I really hope there is a sequel to this book, and I highly recommend it to anyone of any age who loves a good adventure. This book is heartwarming, it's touching, and it's terrifying in the most pleasant of ways. It's hopeful and despairing all at the same time, and you'll find yourself wondering why peculiar people DON'T rule the world (because being different, unique and special really makes the world luminous), and it shows you that greed will really turn someone into an all-consuming monster. It's a mixture of X-Men and Grimm's Fairy Tales, of WWII stories giving it a sense of reality, and of the horror stories that make us check the closet and look under the bed before going to sleep. Please read this book.

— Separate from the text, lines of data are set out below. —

Lemma getitem_ok d key v st :
  entry d key st = Some v -> getitem d key st = (Ok v, st).
Proof.
  unfold entry, getitem. destruct (heap st !! d); [|done].
  simpl. by intros ->.
Qed.

Lemma entry_set_same d k v st :
  is_Some (heap st !! d) -> entry d k (set_entry d k v st) = Some v.
Proof.
  intros [rec H]. unfold entry, set_entry; simpl.
  rewrite lookup_alter_eq, H. simpl. apply lookup_insert_eq.
Qed.

Lemma entry_set_other d d' k k' v st :
  d <> d' -> entry d k (set_entry d' k' v st) = entry d k st.
Proof.
  intros H. unfold entry, set_entry; simpl. by rewrite lookup_alter_ne.
Qed.

Lemma entry_set_other_key d k k' v st :
  k <> k' -> entry d k (set_entry d k' v st) = entry d k st.
Proof.
  intros H. unfold entry, set_entry; simpl. rewrite lookup_alter_eq.
  destruct (heap st !! d); [|done]. simpl. by rewrite lookup_insert_ne.
Qed.

Lemma heap_set_entry d d' k v st :
  is_Some (heap st !! d) -> is_Some (heap (set_entry d' k v st) !! d).
Proof.
  intros H. unfold set_entry; simpl. rewrite lookup_alter.
  case_decide; subst; [by apply fmap_is_Some|done].
Qed.

Lemma annotated_set_entry func l d k v st :
  annotated_at func l st -> annotated_at func l (set_entry d k v st).
Proof. intros [Ha Hl]. split; [done|]. by apply heap_set_entry. Qed.

Lemma annotated_atb_true func l st :
  annotated_atb func l st = true -> annotated_at func l st.
Proof.
  unfold annotated_atb, annotated_at.
  destruct (attrs st !! func) as [l'|]; [|done].
  destruct (heap st !! l) as [rec|]; [|done].
  intros H. apply Pos.eqb_eq in H. subst. split; [done|by eexists].
Qed.

Lemma refers_to_true rec field d :
  refers_to rec field d = true -> rec !! field = Some (VRef d).
Proof.
  unfold refers_to. destruct (rec !! field) as [[]|]; try done.
  intros H. apply Pos.eqb_eq in H. by subst.
Qed.

Lemma decorated_atb_true func l dl ml st :
  decorated_atb func l dl ml st = true -> decorated_at func l dl ml st.
Proof.
  unfold decorated_atb, decorated_at.
  destruct (attrs st !! func) as [l'|]; [|done].
  destruct (heap st !! l) as [rec|]; [|done].
  destruct (heap st !! dl) as [d|]; [|done].
  destruct (heap st !! ml) as [m|]; [|done].
  rewrite !andb_true_iff, !negb_true_iff, !Pos.eqb_neq, Pos.eqb_eq.
  intros [[[[[-> Hd] Hm] N1] N2] N3].
  split; [done|]. split.
  - exists rec. split; [done|]. split; by apply refers_to_true.
  - repeat split; try done; by eexists.
Qed.

Lemma attached_field_entry func field l st :
  attrs st !! func = Some l ->
  attached_field func field st = entry l field st.
Proof.
  intros H. unfold attached_field, attached, entry. rewrite H. done.
Qed.

Lemma annotation_ok func l st :
  attrs st !! func = Some l -> annotation func st = (Ok l, st).
Proof. intros H. unfold annotation. by rewrite H. Qed.

Lemma len_item_ok d key ids st :
  entry d key st = Some (VList ids) -> len_item d key st = (Ok (len ids), st).
Proof.
  intros H. unfold len_item. by rewrite (bind_ok _ _ _ _ _ (getitem_ok _ _ _ _ H)).
Qed.

Lemma decorated_set_entry func l dl ml st d k v :
  decorated_at func l dl ml st -> d = dl \/ d = ml ->
  decorated_at func l dl ml (set_entry d k v st).
Proof.
  intros (Ha & (rec & Hl & Hd & Hm) & Hdl & Hml & N1 & N2 & N3) Hd'.
  assert (l <> d) by (destruct Hd'; congruence).
  unfold decorated_at. split; [done|]. split.
  - exists rec. unfold set_entry; simpl. by rewrite lookup_alter_ne.
  - repeat split; try done; by apply heap_set_entry.
Qed.

Lemma getitem_field func l dl ml st :
  decorated_at func l dl ml st ->
  getitem l "data" st = (Ok (VRef dl), st)
  /\ getitem l "message" st = (Ok (VRef ml), st).
Proof.
  intros (Ha & (rec & Hl & Hd & Hm) & _). unfold getitem.
  by rewrite Hl, Hd, Hm.
Qed.

Lemma setitem2_data func l dl ml st k v :
  decorated_at func l dl ml st ->
  setitem2 l "data" k v st = (Ok tt, set_entry dl k v st).
Proof.
  intros H. unfold setitem2, Py.bind.
  rewrite (proj1 (getitem_field _ _ _ _ _ H)). simpl.
  apply setitem_ok, H.
Qed.

Lemma setitem2_message func l dl ml st k v :
  decorated_at func l dl ml st ->
  setitem2 l "message" k v st = (Ok tt, set_entry ml k v st).
Proof.
  intros H. unfold setitem2, Py.bind.
  rewrite (proj2 (getitem_field _ _ _ _ _ H)). simpl.
  apply setitem_ok, H.
Qed.

Lemma getitem2_data func l dl ml st k v :
  decorated_at func l dl ml st -> entry dl k st = Some v ->
  getitem2 l "data" k st = (Ok v, st).
Proof.
  intros H He. unfold getitem2, Py.bind.
  rewrite (proj1 (getitem_field _ _ _ _ _ H)). simpl.
  by apply getitem_ok.
Qed.

Lemma getitem2_message func l dl ml st k v :
  decorated_at func l dl ml st -> entry ml k st = Some v ->
  getitem2 l "message" k st = (Ok v, st).
Proof.
  intros H He. unfold getitem2, Py.bind.
  rewrite (proj2 (getitem_field _ _ _ _ _ H)). simpl.
  by apply getitem_ok.
Qed.

Lemma on_store_eq {A} (c : M Store A) st m r st' :
  c st = (r, st') ->
  on_store c {| store := st; model := m |}
  = (r, {| store := st'; model := m |}).
Proof. intros H. unfold on_store. simpl. by rewrite H. Qed.

Lemma on_model_eq {A} (c : M Model A) st m r m' :
  c m = (r, m') ->
  on_model c {| store := st; model := m |}
  = (r, {| store := st; model := m' |}).
Proof. intros H. unfold on_model. simpl. by rewrite H. Qed.

(** One step of a check: the first command returns [a] and the state
    [s']. *)
Ltac step H := rewrite (bind_ok _ _ _ _ _ H).
Ltac step_store H := rewrite (bind_ok _ _ _ _ _ (on_store_eq _ _ _ _ _ H)).
Ltac step_model H := rewrite (bind_ok _ _ _ _ _ (on_model_eq _ _ _ _ _ H)).

(** Membership in a list given by its elements. *)
Ltac in_list :=
  repeat (apply elem_of_cons; first [left; reflexivity | right]).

All this being said, today is a peculiar day. It's peculiar because I am not working, and it's peculiar because Oklahoma has been tainted with tragedy. I have been sick now for about three weeks, and yesterday I finally went to get medicine. I am feeling slightly better already, after being prescribed four different medications, but at the same time these meds are making me woozy and there are more unpleasant side effects. I stayed home today to get myself back together, and thus finished this book, turning every page with a frenzy. The idea of extraordinary events causing someone to have a before and after made me think, also, of those who lost loved ones, homes, and memories in Oklahoma this week after a disastrous tornado tore through the lives of many. Their "after" will be a lot less spectacular than their "before," at least for a while as they work to put the pieces back together. If you're reading this post, please keep the people of Oklahoma in your thoughts.